Stored data:
(* ===== verification/AsyncWriter.v ===== *)
(** The asynchronous writer of leaves: [src/registry/async_writer.go].

    A leaf is accepted when it has been given to the batcher of the log, and confirmed, in order, when a
    checkpoint covers it. The queue of accepted leaves is a slice with an index of its head. When the oldest
    leaf that is not confirmed is older than the window, the writer cuts: it refuses every leaf until the
    queue is empty, and then traces the episode. Each critical section of the source is a function here; how
    they interleave is in Backpressure.

    The log gives its entries their places in the order in which they are added; a future is such a place. *)
From S2P Require Import Prelude.
From S2P Require Import Json.
From S2P Require Import Leaf.
From S2P Require Import Effects.

Local Open Scope Z_scope.

Definition DefaultOpposabilityWindow : Z := second.
Definition DefaultAsyncQueueCapacity : Z := 8192.

(** The verbs of [fmt.Sprintf] the payloads use beside [%d]: [%q], and [%q] of a date. *)
Class GoFmt := { fmt_q : string → bytes; fmt_date : Z → bytes }.

Inductive log_error :=
  | ErrBackpressure | ErrDurabilityCut | ErrDurabilityBacklog | ErrAsyncClosed | ErrLeafInvalid (e : leaf_error) | ErrAwait.

Record pendingFuture := mkPendingFuture { pf_future : nat; pf_enqueued : Z }.

Record AsyncWriter := mkAsyncWriter {
  aw_cellID : string; aw_salt : bytes; aw_journal : bool; aw_onJournalFault : bool; aw_window : Z; aw_capacity : Z;
  aw_onTrip : bool; aw_onClear : bool;
  aw_queue : list pendingFuture; aw_head : nat; aw_tripped : bool; aw_tripAt : Z; aw_refusedCut : Z; aw_episodes : Z;
  aw_catchup : bool; aw_stop : bool; aw_accepted : Z; aw_confirmed : Z; aw_refusedBklog : Z }.

(** [NewAsyncWriter] over a log whose interval of checkpoint is [cpInterval]. *)
Definition NewAsyncWriter (log : bool) (cpInterval : Z) (cellID : string) (salt : bytes) (journal onJournalFault : bool)
    (window capacity : Z) (onTrip onClear : bool) : option AsyncWriter :=
  if negb log then None
  else if bool_decide (cellID = "") then None
  else if (length salt <? 16)%nat then None
  else
    let window := if window =? 0 then DefaultOpposabilityWindow else window in
    if window <? 0 then None
    else if window <? i64 (4 * cpInterval) then None
    else
      let capacity := if capacity =? 0 then DefaultAsyncQueueCapacity else capacity in
      if capacity <? 1 then None
      else Some (mkAsyncWriter cellID salt journal onJournalFault window capacity onTrip onClear
                   [] 0 false 0 0 0 false false 0 0 0).

Definition set_queue (q : list pendingFuture) (h : nat) (w : AsyncWriter) : AsyncWriter :=
  mkAsyncWriter (aw_cellID w) (aw_salt w) (aw_journal w) (aw_onJournalFault w) (aw_window w) (aw_capacity w) (aw_onTrip w)
    (aw_onClear w) q h (aw_tripped w) (aw_tripAt w) (aw_refusedCut w) (aw_episodes w) (aw_catchup w) (aw_stop w)
    (aw_accepted w) (aw_confirmed w) (aw_refusedBklog w).
Definition set_cut (tripped : bool) (tripAt refusedCut episodes : Z) (w : AsyncWriter) : AsyncWriter :=
  mkAsyncWriter (aw_cellID w) (aw_salt w) (aw_journal w) (aw_onJournalFault w) (aw_window w) (aw_capacity w) (aw_onTrip w)
    (aw_onClear w) (aw_queue w) (aw_head w) tripped tripAt refusedCut episodes (aw_catchup w) (aw_stop w)
    (aw_accepted w) (aw_confirmed w) (aw_refusedBklog w).
Definition set_flags (catchup stop : bool) (w : AsyncWriter) : AsyncWriter :=
  mkAsyncWriter (aw_cellID w) (aw_salt w) (aw_journal w) (aw_onJournalFault w) (aw_window w) (aw_capacity w) (aw_onTrip w)
    (aw_onClear w) (aw_queue w) (aw_head w) (aw_tripped w) (aw_tripAt w) (aw_refusedCut w) (aw_episodes w) catchup stop
    (aw_accepted w) (aw_confirmed w) (aw_refusedBklog w).
Definition set_counts (accepted confirmed refused : Z) (w : AsyncWriter) : AsyncWriter :=
  mkAsyncWriter (aw_cellID w) (aw_salt w) (aw_journal w) (aw_onJournalFault w) (aw_window w) (aw_capacity w) (aw_onTrip w)
    (aw_onClear w) (aw_queue w) (aw_head w) (aw_tripped w) (aw_tripAt w) (aw_refusedCut w) (aw_episodes w) (aw_catchup w)
    (aw_stop w) accepted confirmed refused.

(** The leaves that wait to be confirmed. *)
Definition outstanding (w : AsyncWriter) : list pendingFuture := drop (aw_head w) (aw_queue w).

(** [encodeLeaf]; [now] is the local clock, for a leaf without a date. *)
Definition encodeLeaf (now : Z) (l : Leaf) : log_error + bytes :=
  let l := if Timestamp l =? 0 then mkLeaf (Kind l) (CellID l) (PayloadHash l) (UnixNano now) else l in
  match Marshal l with inl e => inl (ErrLeafInvalid e) | inr data => inr data end.

(** ** Critical sections *)

(** [Append], from the second look at the backpressure to the release of the lock. [next] is the place the
    log would give to the entry; the entry is added to the log when the answer is [None]. *)
Definition aw_accept (next : nat) (now : Z) (w : AsyncWriter) : option log_error * AsyncWriter :=
  if aw_tripped w then (Some ErrDurabilityCut, set_cut (aw_tripped w) (aw_tripAt w) (u64 (aw_refusedCut w + 1)) (aw_episodes w) w)
  else if aw_capacity w <=? Z.of_nat (length (aw_queue w) - aw_head w) then
    (Some ErrDurabilityBacklog, set_counts (aw_accepted w) (aw_confirmed w) (u64 (aw_refusedBklog w + 1)) w)
  else
    (None, set_counts (u64 (aw_accepted w + 1)) (aw_confirmed w) (aw_refusedBklog w)
             (set_queue (aw_queue w ++ [mkPendingFuture next now]) (aw_head w) w)).

(** One turn of [cutWatch]: the delay and the number of leaves that wait, when it cuts. The clock is read for
    the delay, then for the date of the cut. *)
Definition cut_tick (now now2 : Z) (w : AsyncWriter) : option (Z * nat) * AsyncWriter :=
  match aw_queue w !! aw_head w with
  | Some oldest =>
      if aw_stop w || aw_tripped w then (None, w)
      else
        let lag := now - pf_enqueued oldest in
        if aw_window w <? lag then
          (Some (lag, (length (aw_queue w) - aw_head w)%nat), set_cut true now2 0 (u64 (aw_episodes w + 1)) w)
        else (None, w)
  | None => (None, w)
  end.

(** [tracker], once a future is confirmed: whether a catch-up begins. *)
Definition confirm (w : AsyncWriter) : bool * AsyncWriter :=
  let h := S (aw_head w) in
  let w1 := if (h =? length (aw_queue w))%nat then set_queue [] 0 w else set_queue (aw_queue w) h w in
  let w2 := set_counts (aw_accepted w1) (u64 (aw_confirmed w1 + 1)) (aw_refusedBklog w1) w1 in
  let recovering := (length (aw_queue w2) <=? aw_head w2)%nat && aw_tripped w2 in
  (recovering, if recovering then set_flags true (aw_stop w2) w2 else w2).

(** The first section of [writeCatchup]. *)
Definition begin_catchup (w : AsyncWriter) : Z * Z * Z * AsyncWriter :=
  (aw_episodes w, aw_refusedCut w, aw_tripAt w, set_cut false (aw_tripAt w) (aw_refusedCut w) (aw_episodes w) w).

(** The payload of the leaf of an episode. *)
Definition episode_payload `{GoFmt} (episodes refused tripAt recoveredAt lag : Z) : bytes :=
  [open_obj] ++ json_key "record" ++ json_string "TBAD1" ++ [comma] ++ json_key "episode" ++ json_int episodes
  ++ [comma] ++ json_key "refusedAtCut" ++ json_int refused ++ [comma] ++ json_key "cutAt" ++ fmt_date tripAt
  ++ [comma] ++ json_key "recoveredAt" ++ fmt_date recoveredAt ++ [comma] ++ json_key "lagMs"
  ++ json_int (Z.quot lag millisecond) ++ [close_obj].

(** The last section of [writeCatchup]. *)
Definition end_catchup (w : AsyncWriter) : AsyncWriter := set_flags false (aw_stop w) w.

(** What [WaitOutstanding] looks at. *)
Definition drained (w : AsyncWriter) : bool := (length (aw_queue w) <=? aw_head w)%nat && negb (aw_catchup w).

(** [Close] up to its wait. *)
Definition begin_close (w : AsyncWriter) : AsyncWriter := set_flags (aw_catchup w) true w.

(** [SealLeafBestEffort] (registry/record_store.go): the leaf, and whether the journal refused its record. *)
Definition SealLeafBestEffort `{Crypto, Env} (store : bool) (kind : byte) (cellID : string) (salt record : bytes) (ts : Z) (t : trace) :
    Leaf * option append_error * trace :=
  let leaf := mkLeaf kind cellID (HashPayload salt record) ts in
  if store then let '(e, t') := Put leaf salt record t in (leaf, e, t') else (leaf, None, t).

(** [SealLeaf]: a refused journal gives no leaf. *)
Definition SealLeaf `{Crypto, Env} (store : bool) (kind : byte) (cellID : string) (salt record : bytes) (ts : Z) (t : trace) :
    (append_error + Leaf) * trace :=
  let leaf := mkLeaf kind cellID (HashPayload salt record) ts in
  if store then match Put leaf salt record t with (Some e, t') => (inl e, t') | (None, t') => (inr leaf, t') end else (inr leaf, t).

(** ** What the sections keep *)

(** The futures that wait are those of consecutive acceptances: the counters agree with the queue. *)
Definition aw_wf (w : AsyncWriter) : Prop :=
  (aw_head w ≤ length (aw_queue w))%nat ∧ (aw_queue w ≠ [] → (aw_head w < length (aw_queue w))%nat) ∧
  Z.of_nat (length (outstanding w)) ≤ aw_capacity w ∧ 1 ≤ aw_capacity w ∧
  aw_accepted w = u64 (aw_confirmed w + Z.of_nat (length (outstanding w))) ∧ in_u64 (aw_confirmed w).

Lemma outstanding_length w : length (outstanding w) = (length (aw_queue w) - aw_head w)%nat.
Proof. apply length_drop. Qed.

Lemma aw_accept_spec next now w : aw_wf w →
  let '(e, w') := aw_accept next now w in
  aw_wf w' ∧ outstanding w' = outstanding w ++ (match e with None => [mkPendingFuture next now] | Some _ => [] end) ∧
  aw_tripped w' = aw_tripped w ∧ aw_catchup w' = aw_catchup w ∧
  (e = None ↔ aw_tripped w = false ∧ Z.of_nat (length (outstanding w)) < aw_capacity w).
Proof.
  intros (HH & HN & HC & HK & HA & HU). unfold aw_accept. rewrite <-outstanding_length.
  destruct (aw_tripped w) eqn:Et; [split_and!; [done|by rewrite app_nil_r|done|done|naive_solver]|].
  destruct (Z.leb_spec (aw_capacity w) (Z.of_nat (length (outstanding w)))) as [Hf|Hf].
  { split_and!; [done|by rewrite app_nil_r|done|done|]. split; [done|lia]. }
  assert (outstanding (set_queue (aw_queue w ++ [mkPendingFuture next now]) (aw_head w) w) = outstanding w ++ [mkPendingFuture next now]) as EO.
  { unfold outstanding. simpl. rewrite drop_app. replace (aw_head w - length (aw_queue w))%nat with 0%nat by lia. done. }
  split_and!; [|done|done|done|done]. unfold aw_wf. simpl. change (outstanding (set_counts _ _ _ ?x)) with (outstanding x). rewrite EO.
  rewrite !length_app. simpl. split_and!; [lia|lia|lia|done| |done].
  rewrite HA. unfold u64. rewrite Z.add_mod_idemp_l by done. f_equal. lia.
Qed.

Lemma confirm_spec w pf rest : aw_wf w → outstanding w = pf :: rest →
  let '(r, w') := confirm w in
  aw_wf w' ∧ outstanding w' = rest ∧ aw_tripped w' = aw_tripped w ∧ r = bool_decide (rest = []) && aw_tripped w ∧
  aw_catchup w' = (if r then true else aw_catchup w).
Proof.
  intros (HH & HN & HC & HK & HA & HU) HO. pose proof (outstanding_length w) as HL. rewrite HO in HL, HA, HC. simpl in HL, HC, HA.
  assert (drop (S (aw_head w)) (aw_queue w) = rest) as HD.
  { unfold outstanding in HO. by apply (f_equal (drop 1)) in HO; rewrite drop_drop, Nat.add_1_r in HO. }
  unfold confirm. set (w1 := if (S (aw_head w) =? length (aw_queue w))%nat then _ else _).
  assert (outstanding w1 = rest ∧ (aw_head w1 ≤ length (aw_queue w1))%nat ∧ (aw_queue w1 ≠ [] → (aw_head w1 < length (aw_queue w1))%nat) ∧
    aw_tripped w1 = aw_tripped w ∧ aw_catchup w1 = aw_catchup w ∧ aw_confirmed w1 = aw_confirmed w ∧ aw_accepted w1 = aw_accepted w ∧
    aw_capacity w1 = aw_capacity w) as (E1 & E2 & E3 & E4 & E5 & E6 & E7 & E8).
  { subst w1. destruct (Nat.eqb_spec (S (aw_head w)) (length (aw_queue w))) as [E|E]; unfold outstanding; simpl.
    - split_and!; try done. rewrite <-HD, E. symmetry. apply drop_all.
    - split_and!; try done; lia. }
  assert (∀ c, aw_wf (set_flags c (aw_stop w1) (set_counts (aw_accepted w1) (u64 (aw_confirmed w1 + 1)) (aw_refusedBklog w1) w1)) ∧
    aw_wf (set_counts (aw_accepted w1) (u64 (aw_confirmed w1 + 1)) (aw_refusedBklog w1) w1)) as HW.
  { intros c. unfold aw_wf. simpl. change (outstanding (set_flags _ _ ?x)) with (outstanding x).
    change (outstanding (set_counts _ _ _ ?x)) with (outstanding x). rewrite E1, E6, E7, E8, HA.
    assert (u64 (aw_confirmed w + Z.of_nat (S (length rest))) = u64 (u64 (aw_confirmed w + 1) + Z.of_nat (length rest))) as EU.
    { unfold u64. rewrite Z.add_mod_idemp_l by done. f_equal. lia. }
    pose proof (u64_range (aw_confirmed w + 1)). split; split_and!; try done; lia. }
  cbn [aw_queue aw_head set_counts].
  assert ((length (aw_queue w1) <=? aw_head w1)%nat = bool_decide (rest = [])) as EB.
  { pose proof (outstanding_length w1) as HL1. rewrite E1 in HL1. destruct rest; simpl in HL1.
    - rewrite bool_decide_true by done. apply Nat.leb_le. lia.
    - rewrite bool_decide_false by done. apply Nat.leb_gt. lia. }
  rewrite EB. simpl. rewrite E4. destruct (_ && _); split_and!; try done; apply (HW true).
Qed.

- PROBLEM TO SOLVE
Every line above from the line with "From S2P Require Import Json." to the line with "if negb log then None", both included, must be reproduced exactly, and no other line may appear.

- WRITTEN RESPONSE
From S2P Require Import Json.
From S2P Require Import Leaf.
From S2P Require Import Effects.

Local Open Scope Z_scope.

Definition DefaultOpposabilityWindow : Z := second.
Definition DefaultAsyncQueueCapacity : Z := 8192.

(** The verbs of [fmt.Sprintf] the payloads use beside [%d]: [%q], and [%q] of a date. *)
Class GoFmt := { fmt_q : string → bytes; fmt_date : Z → bytes }.

Inductive log_error :=
  | ErrBackpressure | ErrDurabilityCut | ErrDurabilityBacklog | ErrAsyncClosed | ErrLeafInvalid (e : leaf_error) | ErrAwait.

Record pendingFuture := mkPendingFuture { pf_future : nat; pf_enqueued : Z }.

Record AsyncWriter := mkAsyncWriter {
  aw_cellID : string; aw_salt : bytes; aw_journal : bool; aw_onJournalFault : bool; aw_window : Z; aw_capacity : Z;
  aw_onTrip : bool; aw_onClear : bool;
  aw_queue : list pendingFuture; aw_head : nat; aw_tripped : bool; aw_tripAt : Z; aw_refusedCut : Z; aw_episodes : Z;
  aw_catchup : bool; aw_stop : bool; aw_accepted : Z; aw_confirmed : Z; aw_refusedBklog : Z }.

(** [NewAsyncWriter] over a log whose interval of checkpoint is [cpInterval]. *)
Definition NewAsyncWriter (log : bool) (cpInterval : Z) (cellID : string) (salt : bytes) (journal onJournalFault : bool)
    (window capacity : Z) (onTrip onClear : bool) : option AsyncWriter :=
  if negb log then None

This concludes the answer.